Don’t future-proof your data centre: Prepare to evolve

With demand for storage and networking capabilities skyrocketing, in-house and hosted data centres are being put under greater pressure than ever before. Dave Tanis, EMEA Technical Director, at CommScope, discusses what to consider when building or expanding a data centre.

  • Wednesday, 6th March 2013 Posted 11 years ago in by Phil Alsop

This year, the amount of digital information produced worldwide should hit almost 2,500 exabytes– put another way, that’s enough data to fill 167.7billion standard iPads. Compared to IDC figures from 2008, that represents a staggering five-fold increase.1

Even in individual enterprises, this tidal wave of data has been colossal. US retailer Wal-Mart, for instance, handles more than one million transactions an hour. It’s therefore no surprise that Wal-Mart’s databases are estimated at more than 2.5 petabytes.2

This data explosion is driving up data centre costs for enterprises as they race to keep up with demand by adding capacity through upgrades or the construction of new data centres. Online retailer Amazon.com is expected to fork out US$100 million3 on building a 10,800m2 data centre – and this doesn’t even take into account the operational costs.

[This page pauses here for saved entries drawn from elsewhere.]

Lemma step_own s i l :
  locks_ok s -> at_ s i = Owning l ->
  locks_ok (mk_machine (cpus s) (set_ (locks s) l (own (locks s l) i)) (set_ (at_ s) i Outside) (set_ (held s) i (l :: held s i)) (flag s)).
Proof.
  intros H Ha. pose proof H as [A1 A2 A3 A4 A5 A6 A7 A8 A9]. pose proof (A9 i l ltac:(by left)) as Hni. assert (has s i l) as Hil by (by right; left).
  assert (forall j k, has (mk_machine (cpus s) (set_ (locks s) l (own (locks s l) i)) (set_ (at_ s) i Outside) (set_ (held s) i (l :: held s i)) (flag s)) j k <-> has s j k) as Hh.
  { intros j k. unfold has. cbn [at_ held]. by_place; [|done]. rewrite Ha, elem_of_cons. naive_solver. }
  constructor; cbn [cpus locks at_ held flag]; try done.
  - intros j. by_place; [rewrite A1, Ha; cbn [length busy]; lia | apply A1].
  - intros j j' k. rewrite !Hh. apply A4.
  - intros k. assert (locked (set_ (locks s) l (own (locks s l) i) k) = locked (locks s k)) as -> by (by_place; done). rewrite A5. split; intros [j Hj]; exists j; by apply Hh.
  - intros j k Hk. by_cases j i k l.
    + done.
    + apply A6. by apply elem_of_cons in Hk as [?|?].
    + exfalso. apply Hj. apply (A4 j i l); [by left | done].
    + by apply A6.
  - intros j k. by_cases j i k l.
    + intros _. by left.
    + intros Hk'. right. by apply A7.
    + intros [= <-]. done.
    + apply A7.
  - intros j. by_place; [by constructor | done].
  - intros j k. by_place; [naive_solver | apply A9].
Qed.

Lemma filter_absent (l : nat) (k : list nat) : l ∉ k -> filter (fun x => x <> l) k = k.
Proof.
  induction k as [|x k IH]; intros H; [done|]. rewrite not_elem_of_cons in H. destruct H as [H1 H2]. rewrite filter_cons, decide_True by done. by rewrite IH.
Qed.

Lemma step_release s i l lk :
  locks_ok s -> at_ s i = Outside -> l ∈ held s i -> release (locks s l) i = Ok lk ->
  locks_ok (mk_machine (cpus s) (set_ (locks s) l lk) (set_ (at_ s) i (Dropping l)) (set_ (held s) i (filter (fun x => x <> l) (held s i))) (flag s)).
Proof.
  intros H Ha Hl E. pose proof H as [A1 A2 A3 A4 A5 A6 A7 A8 A9]. unfold release in E. destruct (holding _ _); [|done]. injection E as <-.
  assert (zlen (held s i) = zlen (filter (fun x => x <> l) (held s i)) + 1) as Hlen.
  { pose proof (A8 i) as Hn. apply list_elem_of_split in Hl as (l1 & l2 & E). rewrite E in *. apply NoDup_app in Hn as (_ & Hn1 & Hn2). apply NoDup_cons in Hn2 as [Hn2 _].
    rewrite filter_app, filter_cons, decide_False by (intros Hc; by apply Hc). rewrite !length_app. cbn [length].
    rewrite (filter_absent l l1), (filter_absent l l2) by (done || (intros Hx; apply (Hn1 l Hx); by left)). lia. }
  assert (forall j k, has (mk_machine (cpus s) (set_ (locks s) l (mk_lock (locked (locks s l)) None)) (set_ (at_ s) i (Dropping l)) (set_ (held s) i (filter (fun x => x <> l) (held s i))) (flag s)) j k <-> has s j k) as Hh.
  { intros j k. unfold has. cbn [at_ held]. by_place; [|done]. rewrite Ha, list_elem_of_filter. destruct (decide (k = l)) as [->|]; naive_solver. }
  constructor; cbn [cpus locks at_ held flag]; try done.
  - intros j. by_place; [rewrite A1, Ha; cbn [busy]; lia | apply A1].
  - intros j j' k. rewrite !Hh. apply A4.
  - intros k. assert (locked (set_ (locks s) l (mk_lock (locked (locks s l)) None) k) = locked (locks s k)) as -> by (by_place; done). rewrite A5. split; intros [j Hj]; exists j; by apply Hh.
  - intros j k Hk. by_cases j i k l.
    + by apply list_elem_of_filter in Hk as [? _].
    + apply list_elem_of_filter in Hk as [_ Hk]. by apply A6.
    + exfalso. apply Hj. apply (A4 j i l); [by left | by left].
    + by apply A6.
  - intros j k. by_cases j i k l; [done | | done | apply A7]. intros Hk'. apply list_elem_of_filter. split; [done | by apply A7].
  - intros j. by_place; [by apply NoDup_filter | done].
  - intros j k. by_place; [|apply A9]. intros [?|[?|[= <-]]]; try done. intros Hk. by apply list_elem_of_filter in Hk as [? _].
Qed.

Lemma step_drop s i l :
  locks_ok s -> at_ s i = Dropping l ->
  locks_ok (mk_machine (cpus s) (set_ (locks s) l (drop (locks s l))) (set_ (at_ s) i Popping) (held s) (flag s)).
Proof.
  intros H Ha. pose proof H as [A1 A2 A3 A4 A5 A6 A7 A8 A9]. pose proof (A9 i l ltac:(by right; right)) as Hni. assert (has s i l) as Hil by (by right; right).
  assert (forall j k, has (mk_machine (cpus s) (set_ (locks s) l (drop (locks s l))) (set_ (at_ s) i Popping) (held s) (flag s)) j k <-> has s j k /\ k <> l) as Hh.
  { intros j k. destruct (decide (k = l)) as [->|Hk].
    - split; [|naive_solver]. intros Hx. exfalso. assert (j <> i) as Hj.
      { intros ->. unfold has in Hx. cbn [at_ held] in Hx. rewrite set_eq in Hx. naive_solver. }
      apply Hj. apply (A4 j i l); [|done]. unfold has in *. cbn [at_ held] in Hx. by rewrite set_ne in Hx.
    - unfold has. cbn [at_ held]. by_place; [rewrite Ha|]; naive_solver. }
  constructor; cbn [cpus locks at_ held flag]; try done.
  - intros j. by_place; [rewrite A1, Ha; done | apply A1].
  - intros j j' k. rewrite !Hh. intros [? _] [? _]. by apply (A4 j j' k).
  - intros k. by_place.
    + split; [done|]. intros [j [_ ?]%Hh]. done.
    + rewrite A5. split; intros [j Hj]; exists j; [apply Hh; done | by apply Hh in Hj as [? _]].
  - intros j k Hk. by_place; by apply A6.
  - intros j k. by_place; apply A7.
  - intros j k. by_place; [naive_solver | apply A9].
Qed.

(** Each step succeeds and keeps the invariant. *)
Lemma mstep_ok s r : locks_ok s -> mstep s r -> exists s', r = Ok s' /\ locks_ok s'.
Proof.
  intros H Hs. pose proof H as [A1 A2 A3 A4 A5 A6 A7 A8 A9]. destruct Hs as [s i b Ha Hh|s i l Ha Hh|s i l Ha|s i l Ha|s i l Ha Hl|s i l Ha|s i Ha].
  - eexists. split; [done | by apply step_flag].
  - destruct (acquire (cpus s i) (locks s l) i) as [c|] eqn:E.
    + rewrite rbind_ok. eexists. split; [done|]. by eapply step_acquire.
    + exfalso. unfold acquire in E. destruct (holding (locks s l) i) eqn:Eh; [|done]. unfold holding in Eh. apply andb_true_iff in Eh as [_ Eh%bool_decide_eq_true]. by apply Hh, A7.
  - eexists. split; [done | by apply step_spin].
  - eexists. split; [done | by apply step_own].
  - destruct (release (locks s l) i) as [lk|] eqn:E.
    + rewrite rbind_ok. eexists. split; [done|]. by eapply step_release.
    + exfalso. unfold release, holding in E. rewrite (proj2 (A5 l)), (A6 i l Hl), bool_decide_true in E by (done || (exists i; by left)). done.
  - eexists. split; [done | by apply step_drop].
  - pose proof (A1 i) as Ei. rewrite Ha in Ei. cbn in Ei. destruct (popcli (cpus s i)) as [c|] eqn:E.
    + rewrite rbind_ok. eexists. split; [done|]. by eapply step_pop.
    + exfalso. unfold popcli in E. rewrite (proj1 (A2 i ltac:(lia))), (proj2 (Z.ltb_ge _ _)) in E by lia. done.
Qed.

(** The machines reachable from [s]. *)
Inductive reaches : machine -> machine -> Prop :=
  | reaches_refl s : reaches s s
  | reaches_step s s1 s2 : reaches s s1 -> mstep s1 (Ok s2) -> reaches s s2.

Lemma reaches_ok b s : reaches (boot_machine b) s -> locks_ok s.
Proof.
  intros H. remember (boot_machine b) as s0 eqn:E. induction H as [|s s1 s2 _ IH Hs]; subst; [apply boot_ok|]. destruct (mstep_ok s1 _ (IH eq_refl) Hs) as (s' & [= ->] & H). done.
Qed.

(** C22: for any number of processors and locks and any interleaving of their steps, no
    [acquire], [release] or [popcli] panics, two processors never hold the same lock, a
    processor that holds a lock or waits for one has interrupts off, and one that is
    back outside with no lock has the interrupt flag it had before. *)
Theorem locks_exclude b s :
  reaches (boot_machine b) s ->
  (forall r, mstep s r -> exists s', r = Ok s') /\
  (forall i j l, l ∈ held s i -> l ∈ held s j -> i = j) /\
  (forall i l, l ∈ held s i -> locked (locks s l) = true /\ holding (locks s l) i = true /\ iflag (cpus s i) = false) /\
  (forall i l, at_ s i = Spinning l -> iflag (cpus s i) = false) /\
  (forall i, at_ s i = Outside -> held s i = [] -> ncli (cpus s i) = 0 /\ iflag (cpus s i) = flag s i).
Proof.
  intros Hr. apply reaches_ok in Hr as H. pose proof H as [A1 A2 A3 A4 A5 A6 A7 A8 A9]. split; [intros r Hs; destruct (mstep_ok s r H Hs) as (s' & -> & _); by eexists|]. split; [|split; [|split]].
  - intros i j l Hi Hj. apply (A4 i j l); by left.
  - intros i l Hl. assert (locked (locks s l) = true) as Hk by (apply A5; exists i; by left). split; [done|]. split; [unfold holding; by rewrite Hk, (A6 i l Hl), bool_decide_true|].
    apply A2. rewrite A1. assert (length (held s i) <> 0)%nat by (intros Hz; apply nil_length_inv in Hz; rewrite Hz in Hl; by apply elem_of_nil in Hl). unfold busy. destruct (at_ s i); lia.
  - intros i l Ha. apply A2. rewrite A1, Ha. cbn [busy]. lia.
  - intros i Ha Hh. assert (ncli (cpus s i) = 0) as E by (rewrite A1, Ha, Hh; done). split; [done | by apply A3].
Qed.

(** A processor takes a lock, step by step. *)
Definition demo_spins : machine :=
  let s := boot_machine true in
  mk_machine (set_ (cpus s) 0%nat (pushcli (cpus s 0%nat))) (locks s) (set_ (at_ s) 0%nat (Spinning 7)) (held s) (flag s).

Definition demo_took : machine :=
  let s := demo_spins in mk_machine (cpus s) (set_ (locks s) 7%nat (mk_lock true None)) (set_ (at_ s) 0%nat (Owning 7)) (held s) (flag s).

Definition demo_held : machine :=
  let s := demo_took in
  mk_machine (cpus s) (set_ (locks s) 7%nat (own (locks s 7%nat) 0)) (set_ (at_ s) 0%nat Outside) (set_ (held s) 0%nat (7%nat :: held s 0%nat)) (flag s).

Lemma locks_exclude_witness : reaches (boot_machine true) demo_held /\ iflag (cpus demo_held 0) = false /\ holding (locks demo_held 7) 0 = true.
Proof.
  assert (reaches (boot_machine true) demo_held) as Hr.
  { apply (reaches_step _ demo_took); [apply (reaches_step _ demo_spins); [apply (reaches_step _ (boot_machine true)); [apply reaches_refl|]|]|].
    - exact (m_acquire (boot_machine true) 0 7 eq_refl (not_elem_of_nil _)).
    - exact (m_spin demo_spins 0 7 eq_refl).
    - exact (m_own demo_took 0 7 eq_refl). }
  split; [exact Hr|]. destruct (locks_exclude true demo_held Hr) as (_ & _ & H & _). destruct (H 0%nat 7%nat) as (_ & H1 & H2); [cbn; left|]. split; [exact H2 | exact H1].
Defined.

The construction of an in-house data centre or the leasing of space in a collocation facility can require considerable investment, but finding the money to fund this isn’t the only problem enterprises face. The demands on an enterprise’s IT infrastructure are growing so fast that many new facilities are out-of-date by the time the move from planning and commissioning to the physical infrastructure rollout completes – a process that typically takes around two years.

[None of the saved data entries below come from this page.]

(* ===== verification/ConsoleDump.v ===== *)
(** What console.c prints of the rest of the kernel: [procdump] of src/src/proc.c,
    [getcallerpcs] of src/src/spinlock.c, [panic] of src/src/console.c, and the
    serial input of src/src/uart.c.

    [ld a] is the word at the kernel address [a].  A string argument of [cprintf]
    is named by a number, [state_arg] or [name_arg]. *)
From S2P Require Import Prelude Ulib Sys Textframe Proc Console ConsoleLemmas ConsoleProps.

(** * Serial input *)

(** [uartgetc], given what the line status and the data registers hold. *)
Definition uartgetc (k : console) (status data : Z) : Z :=
  if negb (uart k) then -1 else if Z.land status 1 =? 0 then -1 else data.

(** The characters [consoleintr] gets, when the registers hold [regs] in turn. *)
Fixpoint uart_chars (k : console) (regs : list (Z * Z)) : bytes :=
  match regs with
  | [] => []
  | (status, data) :: regs => let c := uartgetc k status data in if 0 <=? c then c :: uart_chars k regs else []
  end.

Definition uartintr (procdump : console -> result console) (inp : input) (k : console) (regs : list (Z * Z)) : result (input * console * bool) :=
  consoleintr procdump inp k (uart_chars k regs).

Section Dump.
Context (ld : Z -> Z).

(** The chain of frames from [ebp]. *)
Fixpoint callers (n : nat) (ebp : Z) : list Z :=
  match n with
  | O => []
  | S n => if (ebp =? 0) || (ebp <? 2147483648) || (ebp =? 4294967295) then [] else u32 (ld (u32 (ebp + 4))) :: callers n (u32 (ld ebp))
  end.

Definition getcallerpcs (v : Z) : list Z :=
  let l := callers 10 (u32 (v - 8)) in l ++ replicate (10 - length l) 0.

Definition state_name (s : procstate) : bytes :=
  match s with
  | UNUSED => [117; 110; 117; 115; 101; 100]
  | EMBRYO => [101; 109; 98; 114; 121; 111]
  | SLEEPING => [115; 108; 101; 101; 112; 32]
  | RUNNABLE => [114; 117; 110; 98; 108; 101]
  | RUNNING => [114; 117; 110; 32; 32; 32]
  | ZOMBIE => [122; 111; 109; 98; 105; 101]
  end.

Definition state_arg : Z := 1.
Definition name_arg : Z := 2.

(** The characters of a string before its NUL. *)
Fixpoint chars (b : bytes) : result bytes :=
  match b with
  | [] => Err OutOfBounds
  | c :: b => if c =? 0 then Ok [] else let! s := chars b in Ok (c :: s)
  end.

Definition proc_str (p : proc) (a : Z) : result bytes :=
  if a =? state_arg then Ok (state_name (p_state p)) else if a =? name_arg then chars (p_name p) else Err OutOfBounds.

(** The formats of [procdump] and [panic]: [" %p"], ["%d %s %s"], ["\n"], ["cpu%d: panic: "]. *)
Definition pc_fmt : bytes := [32; 37; 112; 0].
Definition line_fmt : bytes := [37; 100; 32; 37; 115; 32; 37; 115; 0].
Definition end_fmt : bytes := [10; 0].
Definition panic_fmt : bytes := [99; 112; 117; 37; 100; 58; 32; 112; 97; 110; 105; 99; 58; 32; 0].

Fixpoint print_pcs (k : console) (pcs : list Z) : result console :=
  match pcs with
  | [] => Ok k
  | pc :: pcs => if pc =? 0 then Ok k else let! k := cprintf (fun _ => Err OutOfBounds) k (Some pc_fmt) [pc] in print_pcs k pcs
  end.

Definition dump_proc (k : console) (p : proc) : result console :=
  if is_state (p_state p) UNUSED then Ok k else
  let! k := cprintf (proc_str p) k (Some line_fmt) [p_pid p; state_arg; name_arg] in
  let! k := if is_state (p_state p) SLEEPING then print_pcs k (getcallerpcs (u32 (c_ebp (p_context p) + 8))) else Ok k in
  cprintf (proc_str p) k (Some end_fmt) [].

Fixpoint dump_procs (k : console) (ps : list proc) : result console :=
  match ps with
  | [] => Ok k
  | p :: ps => let! k := dump_proc k p in dump_procs k ps
  end.

Definition procdump (pt : ptable) (k : console) : result console := dump_procs k (procs pt).

Fixpoint print_all_pcs (k : console) (pcs : list Z) : result console :=
  match pcs with
  | [] => Ok k
  | pc :: pcs => let! k := cprintf (fun _ => Err OutOfBounds) k (Some pc_fmt) [pc] in print_all_pcs k pcs
  end.

(** [panic(s)] on the processor [id]: the console it leaves behind when it stops.
    [args] are the words that [cprintf(s)] would take for arguments, and [v] the
    address of [s]. *)
Definition panic (str : Z -> result bytes) (k : console) (id : Z) (s : bytes) (args : list Z) (v : Z) : result console :=
  let! k := cprintf str k (Some panic_fmt) [id] in
  let! k := cprintf str k (Some s) args in
  let! k := cprintf str k (Some end_fmt) [] in
  let! k := print_all_pcs k (getcallerpcs v) in
  Ok (mk_console (screen k) (uart k) (sent k) true).

(** * What is printed *)

Definition pcs_text (pcs : list Z) : bytes := concat ((fun pc => 32 :: text_of digits 8 16 (s32 pc) false) <$> pcs).

(** The return addresses up to the first that is 0. *)
Fixpoint nonzero (pcs : list Z) : list Z :=
  match pcs with
  | [] => []
  | pc :: pcs => if pc =? 0 then [] else pc :: nonzero pcs
  end.

(** The line of a process. *)
Definition proc_text (p : proc) (name : bytes) : bytes :=
  (text_of digits 10 10 (s32 (p_pid p)) true ++ 32 :: state_name (p_state p) ++ 32 :: name) ++
  (if is_state (p_state p) SLEEPING then pcs_text (nonzero (callers 10 (u32 (c_ebp (p_context p))))) else []) ++ [10].

(** The lines of the slots in use. *)
Fixpoint listing (ps : list proc) : result bytes :=
  match ps with
  | [] => Ok []
  | p :: ps =>
      if is_state (p_state p) UNUSED then listing ps else
      let! name := chars (p_name p) in let! rest := listing ps in Ok (proc_text p name ++ rest)
  end.

Lemma nonzero_pad l n : nonzero (l ++ replicate n 0) = nonzero l.
Proof. induction l as [|x l IH]; cbn; [by destruct n | by rewrite IH]. Qed.

Lemma cprintf_pc k pc : cprintf (fun _ => Err OutOfBounds) k (Some pc_fmt) [pc] = fold_chars consputc k (32 :: text_of digits 8 16 (s32 pc) false).
Proof.
  unfold cprintf. apply cprintf_render; [|done].
  change (render (fun _ => Err OutOfBounds) digits pc_fmt [pc]) with (Ok (32 :: text_of digits 8 16 (s32 pc) false ++ []) : result bytes). by rewrite app_nil_r.
Qed.

Lemma print_all_pcs_text pcs k : print_all_pcs k pcs = fold_chars consputc k (pcs_text pcs).
Proof.
  revert k. induction pcs as [|pc pcs IH]; intros k; [done|]. cbn [print_all_pcs]. change (pcs_text (pc :: pcs)) with ((32 :: text_of digits 8 16 (s32 pc) false) ++ pcs_text pcs).
  rewrite fold_chars_app, cprintf_pc. destruct (fold_chars _ _ _); [|done]. rewrite !rbind_ok. apply IH.
Qed.

Lemma print_pcs_text pcs k : print_pcs k pcs = fold_chars consputc k (pcs_text (nonzero pcs)).
Proof.
  rewrite <- print_all_pcs_text. revert k. induction pcs as [|pc pcs IH]; intros k; [done|]. cbn [print_pcs nonzero]. destruct (pc =? 0); [done|].
  cbn [print_all_pcs]. destruct (cprintf _ _ _ _); [|done]. rewrite !rbind_ok. apply IH.
Qed.

Lemma dump_proc_text k p name :
  is_state (p_state p) UNUSED = false -> chars (p_name p) = Ok name -> dump_proc k p = fold_chars consputc k (proc_text p name).
Proof.
  intros Hu Hn. unfold dump_proc. rewrite Hu. unfold cprintf.
  rewrite (cprintf_render (proc_str p) k line_fmt _ (text_of digits 10 10 (s32 (p_pid p)) true ++ 32 :: state_name (p_state p) ++ 32 :: name)); [|
    change (render (proc_str p) digits line_fmt [p_pid p; state_arg; name_arg]) with
      (let! r := (let! r := (let! r := (let! r := (let! s := chars (p_name p) in let! r := Ok [] in Ok (s ++ r)) in Ok (32 :: r)) in Ok (state_name (p_state p) ++ r)) in Ok (32 :: r)) in Ok (text_of digits 10 10 (s32 (p_pid p)) true ++ r));
    by rewrite Hn, !rbind_ok, app_nil_r | done].
  unfold proc_text. set (s1 := text_of _ _ _ _ _ ++ _). rewrite fold_chars_app. destruct (fold_chars _ k s1) as [k1|]; [|done]. rewrite !rbind_ok, fold_chars_app.
  assert ((if is_state (p_state p) SLEEPING then print_pcs k1 (getcallerpcs (u32 (c_ebp (p_context p) + 8))) else Ok k1) =
    fold_chars consputc k1 (if is_state (p_state p) SLEEPING then pcs_text (nonzero (callers 10 (u32 (c_ebp (p_context p))))) else [])) as ->.
  { destruct (is_state _ SLEEPING); [|done]. rewrite print_pcs_text. unfold getcallerpcs. rewrite nonzero_pad. do 4 f_equal. unfold u32. rewrite Zminus_mod_idemp_l. f_equal. lia. }
  destruct (fold_chars _ k1 _) as [k2|]; [|done]. rewrite !rbind_ok. by apply cprintf_render.
Qed.

Lemma dump_procs_text ps k s : listing ps = Ok s -> dump_procs k ps = fold_chars consputc k s.
Proof.
  revert k s. induction ps as [|p ps IH]; intros k s; cbn [listing dump_procs]; [intros [= <-]; done|].
  destruct (is_state (p_state p) UNUSED) eqn:Eu; intros H; [unfold dump_proc; rewrite Eu, rbind_ok; by apply IH|].
  rinv H. rinv H. injection H as <-. erewrite dump_proc_text by done. rewrite fold_chars_app. destruct (fold_chars _ _ _); [|done]. rewrite !rbind_ok. by apply IH.
Qed.

Lemma fold_chars_safe s k : console_ok k -> exists k', fold_chars consputc k s = Ok k' /\ console_ok k'.
Proof.
  revert k. induction s as [|c s IH]; intros k Hk; cbn [fold_chars]; [by exists k|]. destruct (consputc_safe k c Hk) as (k1 & -> & H1). rewrite rbind_ok. by apply IH.
Qed.

(** A name that ends. *)
Definition name_ok (p : proc) : Prop := exists s, chars (p_name p) = Ok s.

Lemma listing_ok ps : Forall name_ok ps -> exists s, listing ps = Ok s.
Proof.
  induction 1 as [|p ps [s Hs] _ [t Ht]]; cbn [listing]; [by eexists|]. destruct (is_state _ _); [by eexists|]. rewrite Hs, rbind_ok, Ht, rbind_ok. by eexists.
Qed.

(** [procdump] is what [consoleintr] expects of it. *)
Lemma procdump_safe pt k : Forall name_ok (procs pt) -> console_ok k -> exists k', procdump pt k = Ok k' /\ console_ok k'.
Proof. intros Hn Hk. destruct (listing_ok _ Hn) as [s Hs]. unfold procdump. rewrite (dump_procs_text _ _ s Hs). by apply fold_chars_safe. Qed.

(** [panic] prints its message and the call stack and stops all later output. *)
Lemma panic_prints str k id s args v text :
  render str digits s args = Ok text -> no_char s = true -> console_ok k ->
  exists k', panic str k id s args v = Ok (mk_console (screen k') (uart k') (sent k') true) /\
    fold_chars consputc k ([99; 112; 117] ++ text_of digits 10 10 (s32 id) true ++ [58; 32; 112; 97; 110; 105; 99; 58; 32] ++ text ++ [10] ++ pcs_text (getcallerpcs v)) = Ok k'.
Proof.
  intros Hr Hn Hk. unfold panic, cprintf.
  rewrite (cprintf_render str k panic_fmt [id] ([99; 112; 117] ++ text_of digits 10 10 (s32 id) true ++ [58; 32; 112; 97; 110; 105; 99; 58; 32])) by done.
  replace ([99; 112; 117] ++ text_of digits 10 10 (s32 id) true ++ [58; 32; 112; 97; 110; 105; 99; 58; 32] ++ text ++ [10] ++ pcs_text (getcallerpcs v))
    with (([99; 112; 117] ++ text_of digits 10 10 (s32 id) true ++ [58; 32; 112; 97; 110; 105; 99; 58; 32]) ++ text ++ [10] ++ pcs_text (getcallerpcs v)) by (by rewrite <- !app_assoc).
  destruct (fold_chars_safe ([99; 112; 117] ++ text_of digits 10 10 (s32 id) true ++ [58; 32; 112; 97; 110; 105; 99; 58; 32]) k Hk) as (k1 & E1 & H1). rewrite E1, fold_chars_app, E1, !rbind_ok, fold_chars_app.
  rewrite (cprintf_render str k1 s args text) by done. destruct (fold_chars_safe text k1 H1) as (k2 & -> & H2). rewrite !rbind_ok, fold_chars_app.
  rewrite (cprintf_render str k2 end_fmt [] [10]) by done. destruct (fold_chars_safe [10] k2 H2) as (k3 & -> & H3). rewrite !rbind_ok, print_all_pcs_text.
  destruct (fold_chars_safe (pcs_text (getcallerpcs v)) k3 H3) as (k4 & -> & H4). rewrite rbind_ok. by exists k4.
Qed.
End Dump.

(** the process listing of Ctrl-P: for every slot in use a line with its pid, its
    state, its name and, when it sleeps, its call stack goes to the serial line and to
    the screen. *)
Theorem procdump_prints ld pt k t s :
  shows (screen k) t -> panicked k = false -> uart k = true -> listing ld (procs pt) = Ok s -> Forall (fun c => 0 <= c < 256) s ->
  exists k', procdump ld pt k = Ok k' /\ sent k' = sent k ++ s /\ shows (screen k') (tape_puts t s).
Proof.
  intros Hs Hp Hu Hl HF. unfold procdump. rewrite (dump_procs_text ld _ k s Hl). destruct (consputs_shows s k t Hs Hp Hu HF) as (k' & E & H1 & _ & _ & H4). by exists k'.
Qed.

Faced with challenges like these, it’s easy to see why enterprises want to ensure that their IT infrastructure can quickly adapt to future demands. But with demands on data centres growing faster than ever, achieving this goal is no easy task. It’s for this reason that I’m
often asked for advice on how to future-proof a data centre, but the truth is you can’t. There is no single way to prepare a data centre for the future, but what you can do is build a data centre capable of evolving.

Better planning
When planning a data centre many businesses have miscalculated their future needs and built one that is too small. Fearful of making this mistake, many more have built data centres that are too big.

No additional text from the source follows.